Metadata-Version: 2.1
Name: catabra-pandas
Version: 0.0.5
Summary: CaTabRa-pandas is a library with additional functionality for pandas
Home-page: https://github.com/risc-mi/catabra-pandas
License: Apache 2.0 with Commons Clause
Author: RISC Software GmbH
Requires-Python: >=3.6.1,<4.0.0
Classifier: License :: Other/Proprietary License
Classifier: Programming Language :: Python :: 3
Classifier: Programming Language :: Python :: 3.7
Classifier: Programming Language :: Python :: 3.8
Classifier: Programming Language :: Python :: 3.9
Classifier: Programming Language :: Python :: 3.10
Classifier: Programming Language :: Python :: 3.11
Classifier: Programming Language :: Python :: 3.12
Requires-Dist: numpy (>=1.19.5) ; python_version < "3.9"
Requires-Dist: numpy (>=1.20.0) ; python_version >= "3.9"
Requires-Dist: pandas (>=1.0.0) ; python_version < "3.9"
Requires-Dist: pandas (>=1.1.0) ; python_version >= "3.9"
Project-URL: Repository, https://github.com/risc-mi/catabra-pandas
Description-Content-Type: text/markdown

# CaTabRa-pandas

<p align="center">
  <a href="#About"><b>About</b></a> &bull;
  <a href="#Quickstart"><b>Quickstart</b></a> &bull;
  <a href="#References"><b>References</b></a> &bull;
  <a href="#Contact"><b>Contact</b></a> &bull;
  <a href="#Acknowledgments"><b>Acknowledgments</b></a>
</p>

[![Platform Support](https://img.shields.io/badge/python->=3.6-blue)]()
[![Platform Support](https://img.shields.io/badge/pandas->=1.0-blue)]()
[![Platform Support](https://img.shields.io/badge/platform-Linux%20|%20Windows%20|%20MacOS-blue)]()

## About

**CaTabRa-pandas** is a Python library with a couple of useful functions for efficiently working with [pandas](https://pandas.pydata.org/) DataFrames.
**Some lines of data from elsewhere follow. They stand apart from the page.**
(** * The onboarding planner of OmegaGO

    A shallow embedding of the manifest-driven planner: the JavaScript
    objects it uses as indexes, the part of the file system it reads and
    writes, its promise-based control flow as a state-and-exception monad,
    and the functions [readCsvSync], [envPathForProject], [fileExists],
    [loadEnvIfExists], [pick] and [main] themselves. *)

From Stdlib Require Import String Ascii List Bool Arith NArith Lia Permutation.
Import ListNotations.
Local Open Scope string_scope.
Local Open Scope list_scope.

(** ** JavaScript objects used as maps *)

Module JS.

(** [args.includes(x)] and [presentFiles.includes(f)] on arrays of strings. *)
Definition includes (l : list string) (x : string) : bool :=
  existsb (String.eqb x) l.

(** An array index is the canonical decimal spelling of an integer below
    2^32 - 1.  Own property keys of that shape are enumerated first, in
    ascending numeric order, by [Object.keys]. *)
Definition digit (c : ascii) : option N :=
  let n := N_of_ascii c in
  if ((48 <=? n) && (n <=? 57))%N then Some (n - 48)%N else None.

Fixpoint digits (s : string) (acc : N) : option N :=
  match s with
  | EmptyString => Some acc
  | String c s' =>
      match digit c with
      | Some d => digits s' (10 * acc + d)%N
      | None => None
      end
  end.

Definition array_index (s : string) : option N :=
  match s with
  | EmptyString => None
  | String c s' =>
      if Ascii.eqb c "0"%char then
        match s' with EmptyString => Some 0%N | _ => None end
      else
        match digits s 0%N with
        | Some n => if (n <? 2 ^ 32 - 1)%N then Some n else None
        | None => None
        end
  end.

Definition is_index (s : string) : bool :=
  match array_index s with Some _ => true | None => false end.

Fixpoint insert_index (e : N * string) (l : list (N * string)) : list (N * string) :=
  match l with
  | [] => [e]
  | x :: l' => if (fst e <=? fst x)%N then e :: l else x :: insert_index e l'
  end.

Definition sort_index (l : list (N * string)) : list (N * string) :=
  fold_right insert_index [] l.

Fixpoint index_keys (ks : list string) : list (N * string) :=
  match ks with
  | [] => []
  | k :: ks' =>
      match array_index k with
      | Some n => (n, k) :: index_keys ks'
      | None => index_keys ks'
      end
  end.

(** The names every ordinary object inherits from [Object.prototype]. *)
Definition prototype_names : list string :=
  [ "constructor"; "__defineGetter__"; "__defineSetter__"; "hasOwnProperty";
    "__lookupGetter__"; "__lookupSetter__"; "isPrototypeOf";
    "propertyIsEnumerable"; "toString"; "valueOf"; "__proto__";
    "toLocaleString" ].

(** What [o[k]] evaluates to on an ordinary object whose own properties hold
    values of type [V]: [undefined], an own property, or the built-in
    function (for [__proto__], the prototype object) inherited under that
    name. *)
Inductive value (V : Type) : Type :=
  | Undefined
  | Own (v : V)
  | Inherited (name : string).
Arguments Undefined {V}.
Arguments Own {V} v.
Arguments Inherited {V} name.

(** [!!v]: [undefined] is falsy, objects and functions are truthy. *)
Definition truthy {V} (v : value V) : bool :=
  match v with Undefined => false | _ => true end.

Section Objects.
Variable V : Type.

(** An object is the list of its own enumerable properties in creation
    order; each name occurs once. *)
Definition obj := list (string * V).

Fixpoint own_get (o : obj) (k : string) : option V :=
  match o with
  | [] => None
  | (k', v) :: o' => if String.eqb k' k then Some v else own_get o' k
  end.

(** [o[k] = v] / CreateDataProperty: an existing property keeps its place
    and takes the new value, a new one is added last. *)
Fixpoint set (o : obj) (k : string) (v : V) : obj :=
  match o with
  | [] => [(k, v)]
  | (k', v') :: o' =>
      if String.eqb k' k then (k', v) :: o' else (k', v') :: set o' k v
  end.

(** [Object.fromEntries(entries)]: one CreateDataProperty per entry, in
    order. *)
Definition step (o : obj) (e : string * V) : obj := set o (fst e) (snd e).

Definition fromEntries (entries : list (string * V)) : obj :=
  fold_left step entries [].

(** [Object.keys(o)]: array indices ascending, then the other names in
    creation order. *)
Definition keys (o : obj) : list string :=
  let ks := map fst o in
  map snd (sort_index (index_keys ks))
    ++ filter (fun k => negb (is_index k)) ks.

(** [o[k]] with the prototype chain of a plain object. *)
Definition get (o : obj) (k : string) : value V :=
  match own_get o k with
  | Some v => Own v
  | None => if includes prototype_names k then Inherited k else Undefined
  end.
End Objects.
In particular, many of these functions are concerned with DataFrames containing *intervals*, i.e., DataFrames with (at least) two columns `"start"` and `"stop"` defining the left and right endpoints of intervals.

**Highlights**:
* Resample observations with respect to arbitrary (possibly irregular, possibly overlapping) windows: `catabra_pandas.resample_eav` and `catabra_pandas.resample_interval`.
* Compute the intersection, union, difference, etc. of intervals: `catabra_pandas.combine_intervals`.
* Group intervals by their distance to each other: `catabra_pandas.group_intervals`.
* For each point in a given DataFrame, find the interval that contains it: `catabra_pandas.find_containing_interval`.
* Find the previous/next observation for each entry in a DataFrame of timestamped observations: `catabra_pandas.prev_next_values`.

Each of these functions lacks a native pandas implementation, and is implemented *extremely efficiently* in **CaTabRa-pandas**. DataFrames with 10M+ rows are no problem!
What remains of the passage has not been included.